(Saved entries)

+-------+

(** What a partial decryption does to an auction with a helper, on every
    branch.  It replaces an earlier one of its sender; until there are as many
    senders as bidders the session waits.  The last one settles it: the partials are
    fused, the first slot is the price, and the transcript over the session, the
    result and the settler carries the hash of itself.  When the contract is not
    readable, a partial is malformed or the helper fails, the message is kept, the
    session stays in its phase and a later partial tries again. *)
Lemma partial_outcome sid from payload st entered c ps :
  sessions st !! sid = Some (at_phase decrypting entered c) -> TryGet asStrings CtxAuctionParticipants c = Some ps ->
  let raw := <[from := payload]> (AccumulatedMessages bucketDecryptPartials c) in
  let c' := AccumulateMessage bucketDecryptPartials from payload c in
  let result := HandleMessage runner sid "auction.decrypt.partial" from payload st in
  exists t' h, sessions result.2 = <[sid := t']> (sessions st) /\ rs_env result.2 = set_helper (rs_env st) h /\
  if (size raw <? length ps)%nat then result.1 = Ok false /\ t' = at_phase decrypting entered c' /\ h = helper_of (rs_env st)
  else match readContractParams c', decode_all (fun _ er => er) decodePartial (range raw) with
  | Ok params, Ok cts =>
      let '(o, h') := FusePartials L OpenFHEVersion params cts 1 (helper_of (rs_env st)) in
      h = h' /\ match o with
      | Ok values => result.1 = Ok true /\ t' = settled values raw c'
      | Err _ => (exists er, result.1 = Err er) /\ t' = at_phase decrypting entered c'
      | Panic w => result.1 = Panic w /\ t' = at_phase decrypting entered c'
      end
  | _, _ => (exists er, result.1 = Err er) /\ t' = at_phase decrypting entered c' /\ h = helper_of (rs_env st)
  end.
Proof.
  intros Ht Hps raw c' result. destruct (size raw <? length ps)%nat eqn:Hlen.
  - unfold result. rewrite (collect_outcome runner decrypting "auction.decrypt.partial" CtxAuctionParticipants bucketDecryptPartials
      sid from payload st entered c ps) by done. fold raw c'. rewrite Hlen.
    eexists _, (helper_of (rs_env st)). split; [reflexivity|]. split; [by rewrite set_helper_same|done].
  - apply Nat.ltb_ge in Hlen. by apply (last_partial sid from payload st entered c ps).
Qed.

+-------+

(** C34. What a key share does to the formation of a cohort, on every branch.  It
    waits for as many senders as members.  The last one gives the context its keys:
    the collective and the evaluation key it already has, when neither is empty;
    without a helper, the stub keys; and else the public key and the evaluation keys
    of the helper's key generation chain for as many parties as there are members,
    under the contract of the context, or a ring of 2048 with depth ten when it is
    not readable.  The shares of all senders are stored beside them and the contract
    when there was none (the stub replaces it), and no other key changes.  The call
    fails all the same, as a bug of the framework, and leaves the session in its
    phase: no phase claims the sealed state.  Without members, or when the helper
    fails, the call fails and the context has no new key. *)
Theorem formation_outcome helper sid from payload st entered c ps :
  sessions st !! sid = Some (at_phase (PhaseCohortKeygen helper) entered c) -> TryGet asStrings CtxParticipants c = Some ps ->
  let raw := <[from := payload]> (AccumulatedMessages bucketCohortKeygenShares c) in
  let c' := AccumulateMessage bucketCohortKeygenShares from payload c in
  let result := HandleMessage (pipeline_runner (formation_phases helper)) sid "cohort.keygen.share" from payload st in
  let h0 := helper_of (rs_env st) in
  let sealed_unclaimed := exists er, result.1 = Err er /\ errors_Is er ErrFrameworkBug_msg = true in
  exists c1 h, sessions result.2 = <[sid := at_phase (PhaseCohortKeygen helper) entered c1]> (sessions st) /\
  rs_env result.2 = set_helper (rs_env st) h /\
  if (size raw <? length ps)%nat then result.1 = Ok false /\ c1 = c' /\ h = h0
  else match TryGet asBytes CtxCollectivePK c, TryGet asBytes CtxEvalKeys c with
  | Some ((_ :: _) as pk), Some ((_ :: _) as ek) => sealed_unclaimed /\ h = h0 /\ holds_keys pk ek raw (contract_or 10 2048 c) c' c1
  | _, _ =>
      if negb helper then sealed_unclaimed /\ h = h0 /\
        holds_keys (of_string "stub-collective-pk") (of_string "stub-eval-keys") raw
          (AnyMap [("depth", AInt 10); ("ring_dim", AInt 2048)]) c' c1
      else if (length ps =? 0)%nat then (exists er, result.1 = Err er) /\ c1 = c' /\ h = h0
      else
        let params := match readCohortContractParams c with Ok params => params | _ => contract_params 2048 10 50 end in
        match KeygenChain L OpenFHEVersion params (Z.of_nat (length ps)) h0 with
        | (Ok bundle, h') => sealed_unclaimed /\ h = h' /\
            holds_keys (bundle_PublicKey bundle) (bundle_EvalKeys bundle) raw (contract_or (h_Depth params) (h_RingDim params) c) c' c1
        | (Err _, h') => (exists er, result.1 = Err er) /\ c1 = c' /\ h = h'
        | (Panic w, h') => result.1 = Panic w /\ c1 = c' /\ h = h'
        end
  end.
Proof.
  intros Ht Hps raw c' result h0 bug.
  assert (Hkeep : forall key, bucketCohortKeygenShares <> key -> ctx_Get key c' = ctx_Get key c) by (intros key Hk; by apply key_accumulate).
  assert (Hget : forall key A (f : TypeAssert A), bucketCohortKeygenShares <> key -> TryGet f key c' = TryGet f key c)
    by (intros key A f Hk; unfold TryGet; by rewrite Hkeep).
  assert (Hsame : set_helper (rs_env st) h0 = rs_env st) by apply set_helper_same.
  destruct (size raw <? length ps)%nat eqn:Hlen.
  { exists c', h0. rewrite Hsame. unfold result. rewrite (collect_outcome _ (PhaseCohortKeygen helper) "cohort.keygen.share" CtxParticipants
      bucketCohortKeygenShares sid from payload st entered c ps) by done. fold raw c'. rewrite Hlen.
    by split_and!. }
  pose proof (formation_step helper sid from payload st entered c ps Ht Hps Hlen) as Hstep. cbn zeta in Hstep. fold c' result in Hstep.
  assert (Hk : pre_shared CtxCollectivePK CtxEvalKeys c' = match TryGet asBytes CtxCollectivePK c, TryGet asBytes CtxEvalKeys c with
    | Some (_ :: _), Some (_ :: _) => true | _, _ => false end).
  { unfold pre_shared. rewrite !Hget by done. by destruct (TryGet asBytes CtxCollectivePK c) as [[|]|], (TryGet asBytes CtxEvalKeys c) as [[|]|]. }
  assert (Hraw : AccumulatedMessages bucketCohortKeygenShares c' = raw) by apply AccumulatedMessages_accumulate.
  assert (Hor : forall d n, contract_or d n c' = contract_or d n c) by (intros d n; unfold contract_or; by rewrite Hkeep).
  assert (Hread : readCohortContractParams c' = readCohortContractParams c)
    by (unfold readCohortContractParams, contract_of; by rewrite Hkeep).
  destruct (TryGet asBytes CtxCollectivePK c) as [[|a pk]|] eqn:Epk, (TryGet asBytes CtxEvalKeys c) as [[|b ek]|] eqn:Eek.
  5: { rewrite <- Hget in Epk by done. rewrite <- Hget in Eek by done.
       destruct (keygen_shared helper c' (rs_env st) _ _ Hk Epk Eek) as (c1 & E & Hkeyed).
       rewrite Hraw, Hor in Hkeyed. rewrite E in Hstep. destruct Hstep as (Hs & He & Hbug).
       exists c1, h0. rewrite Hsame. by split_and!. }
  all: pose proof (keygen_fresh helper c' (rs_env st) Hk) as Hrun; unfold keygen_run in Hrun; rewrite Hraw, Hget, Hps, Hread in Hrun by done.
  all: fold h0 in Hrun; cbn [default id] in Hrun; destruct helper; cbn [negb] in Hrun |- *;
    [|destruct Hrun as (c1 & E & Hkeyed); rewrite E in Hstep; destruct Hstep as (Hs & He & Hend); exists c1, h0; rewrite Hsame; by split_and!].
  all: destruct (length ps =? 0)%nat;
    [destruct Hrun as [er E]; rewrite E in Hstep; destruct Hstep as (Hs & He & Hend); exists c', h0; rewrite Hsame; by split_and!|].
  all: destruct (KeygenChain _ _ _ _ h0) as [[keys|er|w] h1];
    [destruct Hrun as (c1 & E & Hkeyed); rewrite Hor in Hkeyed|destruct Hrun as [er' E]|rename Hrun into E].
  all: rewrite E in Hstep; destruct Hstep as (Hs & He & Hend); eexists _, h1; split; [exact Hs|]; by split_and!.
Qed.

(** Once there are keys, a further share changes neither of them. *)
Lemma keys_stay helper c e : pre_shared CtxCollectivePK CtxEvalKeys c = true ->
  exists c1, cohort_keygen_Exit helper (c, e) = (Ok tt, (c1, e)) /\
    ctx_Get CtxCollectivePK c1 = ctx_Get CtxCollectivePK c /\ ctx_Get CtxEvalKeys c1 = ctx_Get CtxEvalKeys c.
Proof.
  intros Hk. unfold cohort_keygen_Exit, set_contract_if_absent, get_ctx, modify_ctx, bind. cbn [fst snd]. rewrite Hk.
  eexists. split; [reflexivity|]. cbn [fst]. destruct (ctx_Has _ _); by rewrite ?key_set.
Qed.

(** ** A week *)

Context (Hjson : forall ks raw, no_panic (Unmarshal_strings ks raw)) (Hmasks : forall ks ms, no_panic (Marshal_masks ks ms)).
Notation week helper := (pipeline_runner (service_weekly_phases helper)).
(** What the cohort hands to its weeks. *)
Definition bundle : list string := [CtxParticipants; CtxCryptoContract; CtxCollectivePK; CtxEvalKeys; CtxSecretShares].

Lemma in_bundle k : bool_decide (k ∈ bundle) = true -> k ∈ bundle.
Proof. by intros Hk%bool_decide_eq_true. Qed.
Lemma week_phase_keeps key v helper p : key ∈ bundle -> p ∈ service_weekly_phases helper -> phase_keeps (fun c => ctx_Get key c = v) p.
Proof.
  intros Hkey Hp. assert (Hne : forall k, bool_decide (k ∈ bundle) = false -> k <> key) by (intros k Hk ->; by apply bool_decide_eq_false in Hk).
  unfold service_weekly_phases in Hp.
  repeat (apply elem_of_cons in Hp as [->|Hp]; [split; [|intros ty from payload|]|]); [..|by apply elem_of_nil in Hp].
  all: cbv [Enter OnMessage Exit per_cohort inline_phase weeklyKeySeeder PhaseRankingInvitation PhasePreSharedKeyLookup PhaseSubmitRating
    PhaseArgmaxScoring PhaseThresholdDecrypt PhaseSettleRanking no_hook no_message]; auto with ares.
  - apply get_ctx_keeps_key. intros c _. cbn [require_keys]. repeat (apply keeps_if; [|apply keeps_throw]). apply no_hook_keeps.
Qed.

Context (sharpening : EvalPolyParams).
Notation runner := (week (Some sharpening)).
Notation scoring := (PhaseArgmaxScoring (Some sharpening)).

+-------+

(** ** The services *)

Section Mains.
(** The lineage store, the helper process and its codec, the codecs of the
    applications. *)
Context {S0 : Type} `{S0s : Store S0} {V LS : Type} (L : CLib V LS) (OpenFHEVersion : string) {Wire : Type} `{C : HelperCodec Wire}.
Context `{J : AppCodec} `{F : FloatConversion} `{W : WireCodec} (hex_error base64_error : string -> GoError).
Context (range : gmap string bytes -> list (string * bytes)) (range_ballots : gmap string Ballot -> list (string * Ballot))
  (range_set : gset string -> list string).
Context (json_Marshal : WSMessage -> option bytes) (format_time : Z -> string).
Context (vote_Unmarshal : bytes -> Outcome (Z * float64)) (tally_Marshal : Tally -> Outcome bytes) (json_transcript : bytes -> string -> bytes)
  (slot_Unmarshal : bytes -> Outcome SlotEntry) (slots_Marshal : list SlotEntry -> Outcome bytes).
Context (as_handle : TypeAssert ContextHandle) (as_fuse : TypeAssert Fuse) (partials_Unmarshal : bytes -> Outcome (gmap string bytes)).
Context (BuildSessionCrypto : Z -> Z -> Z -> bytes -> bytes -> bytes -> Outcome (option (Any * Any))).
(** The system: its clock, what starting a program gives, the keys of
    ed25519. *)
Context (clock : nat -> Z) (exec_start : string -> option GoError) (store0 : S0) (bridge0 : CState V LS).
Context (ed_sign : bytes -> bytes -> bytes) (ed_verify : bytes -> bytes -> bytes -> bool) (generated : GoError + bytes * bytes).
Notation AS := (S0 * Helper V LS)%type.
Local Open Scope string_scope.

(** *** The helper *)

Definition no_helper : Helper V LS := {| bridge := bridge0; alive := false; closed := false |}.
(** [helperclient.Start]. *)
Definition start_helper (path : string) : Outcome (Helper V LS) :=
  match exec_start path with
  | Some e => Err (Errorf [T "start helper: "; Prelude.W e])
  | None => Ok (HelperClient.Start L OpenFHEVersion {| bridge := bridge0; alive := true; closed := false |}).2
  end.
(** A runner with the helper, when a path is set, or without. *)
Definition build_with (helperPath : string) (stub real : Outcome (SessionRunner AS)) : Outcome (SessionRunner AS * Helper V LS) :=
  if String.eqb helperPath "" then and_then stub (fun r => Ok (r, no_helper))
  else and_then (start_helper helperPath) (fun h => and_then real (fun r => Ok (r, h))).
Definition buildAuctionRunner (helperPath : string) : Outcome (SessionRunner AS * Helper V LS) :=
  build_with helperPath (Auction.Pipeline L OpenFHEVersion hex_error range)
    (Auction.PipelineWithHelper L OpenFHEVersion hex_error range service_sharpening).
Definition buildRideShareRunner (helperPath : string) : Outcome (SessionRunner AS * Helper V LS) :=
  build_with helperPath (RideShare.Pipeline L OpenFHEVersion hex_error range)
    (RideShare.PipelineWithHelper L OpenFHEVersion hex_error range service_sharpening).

+-------+

Activity:
When you reach the line containing "sessions st !! sid = Some (at_phase (PhaseCohortKeygen" in the data above, start copying exactly, and stop after the line containing "intros Ht Hps raw c' result h0 bug.".

Response:
  sessions st !! sid = Some (at_phase (PhaseCohortKeygen helper) entered c) -> TryGet asStrings CtxParticipants c = Some ps ->
  let raw := <[from := payload]> (AccumulatedMessages bucketCohortKeygenShares c) in
  let c' := AccumulateMessage bucketCohortKeygenShares from payload c in
  let result := HandleMessage (pipeline_runner (formation_phases helper)) sid "cohort.keygen.share" from payload st in
  let h0 := helper_of (rs_env st) in
  let sealed_unclaimed := exists er, result.1 = Err er /\ errors_Is er ErrFrameworkBug_msg = true in
  exists c1 h, sessions result.2 = <[sid := at_phase (PhaseCohortKeygen helper) entered c1]> (sessions st) /\
  rs_env result.2 = set_helper (rs_env st) h /\
  if (size raw <? length ps)%nat then result.1 = Ok false /\ c1 = c' /\ h = h0
  else match TryGet asBytes CtxCollectivePK c, TryGet asBytes CtxEvalKeys c with
  | Some ((_ :: _) as pk), Some ((_ :: _) as ek) => sealed_unclaimed /\ h = h0 /\ holds_keys pk ek raw (contract_or 10 2048 c) c' c1
  | _, _ =>
      if negb helper then sealed_unclaimed /\ h = h0 /\
        holds_keys (of_string "stub-collective-pk") (of_string "stub-eval-keys") raw
          (AnyMap [("depth", AInt 10); ("ring_dim", AInt 2048)]) c' c1
      else if (length ps =? 0)%nat then (exists er, result.1 = Err er) /\ c1 = c' /\ h = h0
      else
        let params := match readCohortContractParams c with Ok params => params | _ => contract_params 2048 10 50 end in
        match KeygenChain L OpenFHEVersion params (Z.of_nat (length ps)) h0 with
        | (Ok bundle, h') => sealed_unclaimed /\ h = h' /\
            holds_keys (bundle_PublicKey bundle) (bundle_EvalKeys bundle) raw (contract_or (h_Depth params) (h_RingDim params) c) c' c1
        | (Err _, h') => (exists er, result.1 = Err er) /\ c1 = c' /\ h = h'
        | (Panic w, h') => result.1 = Panic w /\ c1 = c' /\ h = h'
        end
  end.
Proof.
  intros Ht Hps raw c' result h0 bug.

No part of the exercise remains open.